By Oliver Townsend Jun 21, 2024
Good day sunshine: Solar hits record global power supply on summer solstice.webpOrginal image from:

The summer solstice marks the longest day in the Northern Hemisphere, bringing abundant sunshine and setting a record for clean energy production. With the remarkable growth in solar power, the world was expected to receive approximately 20% of its total electricity from the sun during this solstice, as reported by Ember, a clean-energy think tank based in London.

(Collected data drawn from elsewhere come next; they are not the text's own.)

Lemma stays_in_time s past n ahead s' past' ahead' : rests s past (n :: ahead) -> in_time s (n :: ahead) ->
  goes s n ahead s' past' ahead' -> in_time s' ahead'.
Proof.
  intros L [Hp Hb] (L' & _ & Hpr & Hlast & Hst & _). pose proof (loop_enabled _ _ _ _ _ L) as He. split.
  { intros e. rewrite Hpr. intros Hin. apply Hp. by eapply proper_tail. }
  case_decide as Hty; cycle 1.
  - rewrite Hst. destruct Hb as [?|[?|[?|[Heol Hle]]]]; [done|by right; left|by do 2 right; left|].
    exfalso. pose proof (cal_eol _ _ _ (loop_cal _ _ _ _ _ L) Heol) as Hno.
    assert (n.2 ∈ proper (todo (n :: ahead))) as Hin by (apply elem_proper; split; [done|by apply todo_hd]).
    rewrite Hno in Hin. by apply elem_of_nil in Hin.
  - destruct (policy_time _ _ _ _ L Hty) as [Ht Hi]. rewrite Ht in Hst.
    assert (start <= prime_status_end (sim_policy s) <= Hmax) as Hr.
    { pose proof (hd_in_time _ _ _ _ L (conj Hp Hb)). pose proof (loop_start _ _ _ _ _ L).
      destruct (cal_status_end _ _ _ (loop_cal _ _ _ _ _ L)); [done|]. lia. }
    destruct (Hends _ Hr) as (x & Hx & Hxb). rewrite Hst in Hx. injection Hx as <-.
    destruct Hxb as [Hinf|Hxb]; [by right; left|].
    destruct (Z.le_gt_cases (prime_status_end (sim_policy s)) H) as [Hle|Hgt]; [do 2 right; left; lia|].
    assert (proper (todo (n :: ahead)) = []) as Hno.
    { destruct (proper (todo (n :: ahead))) as [|e es] eqn:E; [done|exfalso].
      assert (e ∈ proper (todo (n :: ahead))) as Hin by (rewrite E; by left).
      pose proof (Hp e (list_elem_of_here _ _)) as Hle. apply elem_proper in Hin as [_ Hin].
      pose proof (cal_order _ _ _ (loop_cal _ _ _ _ _ L)) as Ho. apply in_order_app in Ho as (_ & Ho & _).
      pose proof (order_todo n ahead e Ho Hin). lia. }
    pose proof (only_policy _ _ _ _ L Hty Hno) as Hnil.
    destruct (Hlast Hnil) as [->|[Hf Ht']]; [by left|]. do 3 right. split; [done|].
    destruct Hb as [?|[?|[?|[Heol _]]]]; [done|done|lia|congruence].
Qed.

(** The next event is performed, or is a job that cannot be run. *)
Lemma tick s past n ahead : rests s past (n :: ahead) -> in_time s (n :: ahead) ->
  (exists s' past' ahead', goes s n ahead s' past' ahead' /\ in_time s' ahead') \/
  (forall stop fuel r t0, ev_time n.2 <= stop -> simulate_loop conf run_ok (S fuel) n.1 stop r t0 s =
     Some ((TIMED_ERROR, ev_time n.2), set_time (ev_time n.2) s)).
Proof.
  intros L Hin. pose proof (hd_in_time _ _ _ _ L Hin) as Ht.
  destruct (decide (ev_type n.2 = TIMED_POLICY_EVENT)) as [Hty|Hty].
  - left. destruct (step_policy conf run_ok start Hmax progress any_good) with s past n ahead
      as (s' & past' & ahead' & Hcan & _); try done; [lia|].
    exists s', past', ahead'. split; [done|]. by eapply stays_in_time.
  - pose proof (step_proper conf run_ok start Hmax any_good) as Hstep.
    specialize (Hstep ltac:(done) ltac:(done) s past n ahead L Hty).
    destruct (effect run_ok (actions s) n.2); [left|by right].
    destruct Hstep as (s' & past' & ahead' & Hcan & _). exists s', past', ahead'. split; [done|].
    by eapply stays_in_time.
Qed.

(** From one state the loop comes to another, however far it is to go beyond [stop]. *)
Definition leads (stop : Z) s ahead s' ahead' : Prop :=
  exists k : nat, forall lim fuel r t0, stop <= lim -> exists r' t',
    simulate_loop conf run_ok (k + fuel) (hd_addr ahead) lim r t0 s =
    simulate_loop conf run_ok fuel (hd_addr ahead') lim r' t' s'.

Lemma leads_here (stop : Z) s ahead : leads stop s ahead s ahead.
Proof. exists 0%nat. intros lim fuel r t0 _. by exists r, t0. Qed.

Lemma leads_trans (stop stop' : Z) s ahead s1 ahead1 s2 ahead2 : stop <= stop' ->
  leads stop s ahead s1 ahead1 -> leads stop' s1 ahead1 s2 ahead2 -> leads stop' s ahead s2 ahead2.
Proof.
  intros Hle [k Hk] [k' Hk']. exists (k + k')%nat. intros lim fuel r t0 Hl.
  destruct (Hk lim (k' + fuel)%nat r t0) as (r1 & t1 & H1); [lia|].
  destruct (Hk' lim fuel r1 t1 Hl) as (r2 & t2 & H2). exists r2, t2. by rewrite <-Nat.add_assoc, H1.
Qed.

Lemma leads_tick s n ahead s' past' ahead' : goes s n ahead s' past' ahead' -> leads (ev_time n.2) s (n :: ahead) s' ahead'.
Proof.
  intros (_ & _ & _ & _ & _ & _ & Hrun). exists 1%nat. intros lim fuel r t0 Hl.
  exists (Z.lor r (ev_type n.2)), (ev_time n.2). destruct n as [b e]. by apply Hrun.
Qed.
(* ===== verification/NextJob.v ===== *)
(** * The cycle: [src/scheduler/fifo.c]

    Module [NextJob]: [next_job] with its static variables, and the searches it makes.
    The arrays of jobs are those [JobSort.sort_jobs] sorts; what changes of a job while the
    scheduler looks at one after the other is found by its rank.  Module
    [NextJobProps]: the order in which jobs are considered in a cycle; [NextJobScenes]:
    queues with jobs.  Module [MainLoop]: [main_sched_loop] and what it does to a job that
    was not run; [MainLoopProps]: what a cycle keeps to, with jobs in [MainLoopScenes]. *)

From Stdlib Require Import ZArith Lia Ascii String.
From stdpp Require Import gmap.
From S2P Require Import Prelude Ranges SchedData Doubles TextFile FairTree TimeData EventList EventSim Sorting JobSort JobOrder FairProps QsortProps JobSortProps.
Import Data Conf EventSim JobSort JobOrder JobSortProps.

Module NextJob.

(** ** Constants *)

Definition INITIALIZE : Z := -1.
Definition DONT_SORT_JOBS : Z := 0.
Definition MAY_RESORT_JOBS : Z := 1.
Definition MUST_RESORT_JOBS : Z := 2.
Definition SORTED : Z := 3.

Inductive skip := SKIP_NOTHING | SKIP_RESERVATIONS | SKIP_NON_NORMAL_JOBS.
#[export] Instance skip_eq_dec : EqDecision skip.
Proof. solve_decision. Defined.

Definition RESV_RUNNING : Z := 5.
Definition PREEMPT_NORMAL : Z := 0.
Definition PREEMPT_EXPRESS : Z := 5.

(** ** Data *)

(** An array of pointers to jobs: its memory, [None] where a pointer is [NULL] *)
Abbreviation jobs_array := (list (option sort_resv)).

(** What the searches read of a job that is not in [sort_resv] *)
Record job_flags := JobFlags { can_not_run : bool; is_preempted : bool; preempt_status : Z }.

(** A reservation: [resv] is [NULL] without a state, and [resv_queue] points at one of
    the server's queues, by its index, or is [NULL]. *)
Record next_resv := NextResv { nv_state : option Z; nv_queue : option nat }.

Solar Power Shines Bright on the Summer Solstice

Ember’s global electricity analyst, Kostantsa Rangelova, highlighted that close to 90% of the world’s solar panels are installed in the Northern Hemisphere, with June’s extended sunlight period leading to peak solar production. This year, the midday peak of solar power on the solstice was projected to make up about 20% of the world’s electricity, showcasing a significant increase from previous years.

Increasing Solar Power Production

As prices for solar panels and battery storage decrease, the global share of electricity generated from solar energy continues to grow. Ember anticipates that solar electricity generation will exceed 8% this month, up from 6.7% last June. The rise in utility-scale battery storage for solar energy enables power providers to better align solar supply with peak consumer demand.

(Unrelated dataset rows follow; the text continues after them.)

Definition convertGeminiToGoogle (geminiRequest : gemini_request) (modelName uuid : string)
    (now : Z) (m : tool_map) : google_request * tool_map :=
  let actualModelName := mapModelName modelName in
  let sessionId := deriveSessionId_gemini (req_contents geminiRequest) uuid in
  let (tools, m') :=
    match req_tools geminiRequest with
    | Some ts =>
        let (ts', m1) := convertGeminiToolsToAntigravity ts sessionId actualModelName now m in
        (Some ts', m1)
    | None => (None, m)
    end in
  let toolConfig :=
    match tools, req_toolConfig geminiRequest with
    | Some (_ :: _), NoToolConfig => ToolConfig (Some "VALIDATED")
    | _, tc => tc
    end in
  (mk_google_request sessionId tools toolConfig, m').

(** [convertOpenAIToolsToAntigravity]  (src/src/utils/tool-converter.js,
    lines 72-89).  An OpenAI tool is its [function] member, [None] when the
    member is absent.  [tool.function || {}] then reads as a declaration
    named [""] with an empty description and no parameters: on [undefined]
    as on [""], [sanitizeToolName] gives ["tool"], [setToolNameMapping]
    returns at once ([!originalName]), and [description || ''] is [""].
    An absent [tools] array is the empty list. *)
Record openai_tool : Type := mk_openai_tool { tool_function : option function_decl }.

Definition empty_function : function_decl := mk_fdecl "" "" None.

Fixpoint convertOpenAIToolsToAntigravity (openaiTools : list openai_tool)
    (sessionId modelName : string) (now : Z) (m : tool_map) : list google_tool * tool_map :=
  match openaiTools with
  | [] => ([], m)
  | tool :: rest =>
      let func := match tool_function tool with Some f => f | None => empty_function end in
      let (declaration, m1) := convertSingleTool func sessionId modelName now m in
      let (rest', m2) := convertOpenAIToolsToAntigravity rest sessionId modelName now m1 in
      (GoogleTool [declaration] :: rest', m2)
  end.

(** [convertClaudeToolsToAntigravity]  (lines 99-115); the
    [input_schema] of a Claude tool is the [fd_parameters] of its
    declaration. *)
Fixpoint convertClaudeToolsToAntigravity (claudeTools : list function_decl)
    (sessionId modelName : string) (now : Z) (m : tool_map) : list google_tool * tool_map :=
  match claudeTools with
  | [] => ([], m)
  | tool :: rest =>
      let (declaration, m1) := convertSingleTool tool sessionId modelName now m in
      let (rest', m2) := convertClaudeToolsToAntigravity rest sessionId modelName now m1 in
      (GoogleTool [declaration] :: rest', m2)
  end.

End Tools.

(* ================================================================== *)
(** ** pruneExpired  (src/src/utils/tool-name-cache.js, lines 40-47)

    The loop over [toolNameMap.entries()] deletes the entry it is on when
    that entry is older than [ENTRY_TTL_MS].  A [Map] iterator is not
    disturbed by the deletion of the entry it is on, so the loop visits the
    entries the map held when it started.  Every entry the module stores
    has a numeric [ts] ([Date.now()]), so the [continue] is never taken. *)
Definition pruneExpired (now : Z) (m : tool_map) : tool_map :=
  fold_left (fun acc (kv : string * tool_entry) =>
               if (now - ts (snd kv) >? ENTRY_TTL_MS)%Z then map_delete (fst kv) acc else acc)
            m m.

(* ================================================================== *)
(** ** getCachedSignature and cleanupCache  (src/src/format/signature-cache.js, lines 39-75) *)

(** [GEMINI_SIGNATURE_CACHE_TTL_MS] (src/unnamed/part_002, line 140) *)
Definition GEMINI_SIGNATURE_CACHE_TTL_MS : Z := 2 * 60 * 60 * 1000.

(** [signatureCache.delete(key)] *)
Definition sig_delete (k : string) (m : sig_map) : sig_map :=
  filter (fun kv => negb (String.eqb k (fst kv))) m.

(** The result ([None] for [null]) and the cache, from which an expired
    entry is deleted. *)
Definition getCachedSignature (toolUseId : string) (now : Z) (m : sig_map)
    : option string * sig_map :=
  if String.eqb toolUseId "" then (None, m)
  else
    match sig_get toolUseId m with
    | None => (None, m)
    | Some entry =>
        if (now - timestamp entry >? GEMINI_SIGNATURE_CACHE_TTL_MS)%Z
        then (None, sig_delete toolUseId m)
        else (Some (signature entry), m)
    end.

(** [cleanupCache]: the loop deletes the expired entries, as in
    [pruneExpired]; the counter, the log line and [stopPeriodicCleanup]
    only touch the console and the timer. *)
Definition cleanupCache (now : Z) (m : sig_map) : sig_map :=
  fold_left (fun acc (kv : string * sig_entry) =>
               if (now - timestamp (snd kv) >? GEMINI_SIGNATURE_CACHE_TTL_MS)%Z
               then sig_delete (fst kv) acc else acc)
            m m.

(* ================================================================== *)
(** ** getModelFamily and isThinkingModel  (src/unnamed/part_002, lines 147-171)

    On a string, [(modelName || '')] is [modelName]. *)

Definition getModelFamily (modelName : string) : string :=
  let lower := to_lower modelName in
  if includes "claude" lower then "claude"
  else if includes "gemini" lower then "gemini"
  else "unknown".

(** The longest run of decimal digits at the start of [s] ([\d+]). *)
Fixpoint digit_run (s : string) : string :=
  match s with
  | String c s' => if is_digit c then String c (digit_run s') else EmptyString
  | EmptyString => EmptyString
  end.

(** [lower.match(/gemini-(\d+)/)]: the group of the leftmost match. *)
Fixpoint gemini_version_match (s : string) : option string :=
  match s with
  | EmptyString => None
  | String _ s' =>
      if starts_with "gemini-" s && negb (String.eqb (digit_run (slice_from 7 s)) "")
      then Some (digit_run (slice_from 7 s))
      else gemini_version_match s'
  end.

(** [parseInt(digits, 10)] on a string of decimal digits. *)
Definition parse_decimal (digits : string) : Z :=
  fold_left (fun acc c => acc * 10 + (Z.of_nat (nat_of_ascii c) - 48))%Z
            (list_ascii_of_string digits) 0%Z.

Definition isThinkingModel (modelName : string) : bool :=
  let lower := to_lower modelName in
  if includes "claude" lower && includes "thinking" lower then true
  else if includes "gemini" lower then
    if includes "thinking" lower then true
    else match gemini_version_match lower with
         | Some v => (3 <=? parse_decimal v)%Z
         | None => false
         end
  else false.

(* ================================================================== *)
(** ** Generation configs

    [generateGenerationConfig] (src/src/format/openai/request-converter.js,
    lines 242-287) and [normalizeGenerationConfig]
    (src/src/format/gemini/index.js, lines 172-211).  A parameter is
    [None] when it is [undefined]; token counts are integers, temperatures
    and [topP] rationals. *)

(** [GEMINI_MAX_OUTPUT_TOKENS] (src/unnamed/part_002, line 92) *)
Definition GEMINI_MAX_OUTPUT_TOKENS : Z := 16384.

Global Solar Power Distribution

China, the world’s largest solar market, is projected to meet nearly 10% of its total electricity needs from solar power this month. The European Union is set to derive around 20% of its electricity from solar, with Spain leading the way by expecting 30% of its power to come from solar sources in June. In the U.S., the share of electricity from solar is on the rise, reaching nearly 7% this month.

The Path to Sustainable Energy

Despite the progress in solar power production, there remains substantial untapped potential in countries with abundant sunshine. Rangelova emphasized the need for further growth to meet renewable energy targets and combat the greenhouse gas emissions driving climate change. The International Energy Agency’s net-zero energy scenario calls for global solar production to supply 20% of electricity year-round by 2030, underscoring the importance of continued investment in solar energy.